Exercise requirements:
Every entry below must be copied exactly, with nothing left out.
——————————
(** Modelled from the spec: [PolynomialMapper.load], as the mapper it
    reconstructs from the file.  Spec §6: "Loading validates presence
    and type of every field; any mismatch is a load error, not a
    best-effort partial load"; §4.2: a missing field or an unrecognized
    method tag "fails with a distinct error". *)
Definition load (f : file) : Outcome t :=
  match f with
  | Parsed (JDict kv) =>
      match get "method" kv, get "degree" kv with
      | Some (JStr tag), Some (JInt d) =>
          if String.eqb tag "polynomial" && (0 <=? d)%Z then
            match coefficient_field "coeffs_x" (Z.to_nat d) kv,
                  coefficient_field "coeffs_y" (Z.to_nat d) kv with
            | Some cx, Some cy => Return (mk (Z.to_nat d) (Some (cx, cy)))
            | _, _ => Raise MalformedCalibrationFile
            end
          else Raise MalformedCalibrationFile
      | _, _ => Raise MalformedCalibrationFile
      end
  | _ => Raise MalformedCalibrationFile
  end.

End PolynomialMapper.

(** ** The calibration session ([calibration.GazeCalibrator]) *)

(** What one poll of the gaze source hands back: Python's [None], or the
    tuple [(current_pitch, current_yaw)] whose second component is read
    from a field that may itself hold [None]. *)
Definition Reading : Type := option (Q * option Q).

Module GazeCalibrator.

(** Spec §3, CalibrationPointEstimate: "target index, aggregated
    GazeAngle, target ScreenPoint". *)
Record Estimate : Type :=
  mkEstimate { target_index : nat; gaze : Q * Q; target : Z * Z }.

(** Modelled from the spec: the class [GazeCalibrator] of the module
    [calibration], which is not among the sources; its fields are the
    construction parameters of spec §4.1, the targets ("fixed once") and
    the dataset, present only after a successful run. *)
Record t : Type := mk {
  screen_width : Z;
  screen_height : Z;
  num_points : nat;
  margin : Q;
  samples_per_point : nat;
  sample_delay : Q;
  targets : list (Z * Z);
  dataset : option (list Estimate)
}.

(** The side of the grid when [n] is a perfect square. *)
Definition grid_side (n : nat) : option nat :=
  let k := Nat.sqrt n in
  if Nat.eqb (k * k) n then Some k else None.

(** Modelled from the spec: the pixel coordinate of grid line [i] of [k]
    along a screen dimension.  Spec §3: normalized position "∈ [margin,
    1−margin]"; §4.1: "a regular grid inset by margin fraction of each
    screen dimension from both edges"; §8: pixel values "(rounded)". *)
Definition axis_position (extent : Z) (margin : Q) (k i : nat) : Z :=
  let step := ((1 - 2 * margin) / inject_Z (Z.of_nat (k - 1)))%Q in
  py_round ((margin + inject_Z (Z.of_nat i) * step) * inject_Z extent)%Q.

(** Modelled from the spec: target generation.  Spec §4.1: "enumerated
    row-major (top-left to bottom-right)". *)
Definition generate_targets (width height : Z) (margin : Q) (k : nat)
  : list (Z * Z) :=
  flat_map (fun row =>
    map (fun col =>
      (axis_position width margin k col, axis_position height margin k row))
      (seq 0 k))
    (seq 0 k).

(** Modelled from the spec: [GazeCalibrator(...)].  Spec §4.1:
    "Construction parameters (validated eagerly, fail fast with a
    configuration error if violated): screen width/height (> 0),
    num_points (must be a perfect square), margin (0 ≤ margin < 0.5),
    samples_per_point (> 0), sample_delay (≥ 0 seconds)". *)
Definition new (width height : Z) (n : nat) (margin : Q)
    (samples : nat) (delay : Q) : Outcome t :=
  match grid_side n with
  | Some k =>
      if (0 <? width)%Z && (0 <? height)%Z
         && Qle_bool 0 margin && negb (Qle_bool (1 # 2) margin)
         && Nat.ltb 0 samples && Qle_bool 0 delay
      then Return (mk width height n margin samples delay
                      (generate_targets width height margin k) None)
      else Raise InvalidConfiguration
  | None => Raise InvalidConfiguration
  end.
——————————
Exercise output:
(** Modelled from the spec: [PolynomialMapper.load], as the mapper it
    reconstructs from the file.  Spec §6: "Loading validates presence
    and type of every field; any mismatch is a load error, not a
    best-effort partial load"; §4.2: a missing field or an unrecognized
    method tag "fails with a distinct error". *)
Definition load (f : file) : Outcome t :=
  match f with
  | Parsed (JDict kv) =>
      match get "method" kv, get "degree" kv with
      | Some (JStr tag), Some (JInt d) =>
          if String.eqb tag "polynomial" && (0 <=? d)%Z then
            match coefficient_field "coeffs_x" (Z.to_nat d) kv,
                  coefficient_field "coeffs_y" (Z.to_nat d) kv with
            | Some cx, Some cy => Return (mk (Z.to_nat d) (Some (cx, cy)))
            | _, _ => Raise MalformedCalibrationFile
            end
          else Raise MalformedCalibrationFile
      | _, _ => Raise MalformedCalibrationFile
      end
  | _ => Raise MalformedCalibrationFile
  end.

End PolynomialMapper.

(** ** The calibration session ([calibration.GazeCalibrator]) *)

(** What one poll of the gaze source hands back: Python's [None], or the
    tuple [(current_pitch, current_yaw)] whose second component is read
    from a field that may itself hold [None]. *)
Definition Reading : Type := option (Q * option Q).

Module GazeCalibrator.

(** Spec §3, CalibrationPointEstimate: "target index, aggregated
    GazeAngle, target ScreenPoint". *)
Record Estimate : Type :=
  mkEstimate { target_index : nat; gaze : Q * Q; target : Z * Z }.

(** Modelled from the spec: the class [GazeCalibrator] of the module
    [calibration], which is not among the sources; its fields are the
    construction parameters of spec §4.1, the targets ("fixed once") and
    the dataset, present only after a successful run. *)
Record t : Type := mk {
  screen_width : Z;
  screen_height : Z;
  num_points : nat;
  margin : Q;
  samples_per_point : nat;
  sample_delay : Q;
  targets : list (Z * Z);
  dataset : option (list Estimate)
}.

(** The side of the grid when [n] is a perfect square. *)
Definition grid_side (n : nat) : option nat :=
  let k := Nat.sqrt n in
  if Nat.eqb (k * k) n then Some k else None.

(** Modelled from the spec: the pixel coordinate of grid line [i] of [k]
    along a screen dimension.  Spec §3: normalized position "∈ [margin,
    1−margin]"; §4.1: "a regular grid inset by margin fraction of each
    screen dimension from both edges"; §8: pixel values "(rounded)". *)
Definition axis_position (extent : Z) (margin : Q) (k i : nat) : Z :=
  let step := ((1 - 2 * margin) / inject_Z (Z.of_nat (k - 1)))%Q in
  py_round ((margin + inject_Z (Z.of_nat i) * step) * inject_Z extent)%Q.

(** Modelled from the spec: target generation.  Spec §4.1: "enumerated
    row-major (top-left to bottom-right)". *)
Definition generate_targets (width height : Z) (margin : Q) (k : nat)
  : list (Z * Z) :=
  flat_map (fun row =>
    map (fun col =>
      (axis_position width margin k col, axis_position height margin k row))
      (seq 0 k))
    (seq 0 k).

(** Modelled from the spec: [GazeCalibrator(...)].  Spec §4.1:
    "Construction parameters (validated eagerly, fail fast with a
    configuration error if violated): screen width/height (> 0),
    num_points (must be a perfect square), margin (0 ≤ margin < 0.5),
    samples_per_point (> 0), sample_delay (≥ 0 seconds)". *)
Definition new (width height : Z) (n : nat) (margin : Q)
    (samples : nat) (delay : Q) : Outcome t :=
  match grid_side n with
  | Some k =>
      if (0 <? width)%Z && (0 <? height)%Z
         && Qle_bool 0 margin && negb (Qle_bool (1 # 2) margin)
         && Nat.ltb 0 samples && Qle_bool 0 delay
      then Return (mk width height n margin samples delay
                      (generate_targets width height margin k) None)
      else Raise InvalidConfiguration
  | None => Raise InvalidConfiguration
  end.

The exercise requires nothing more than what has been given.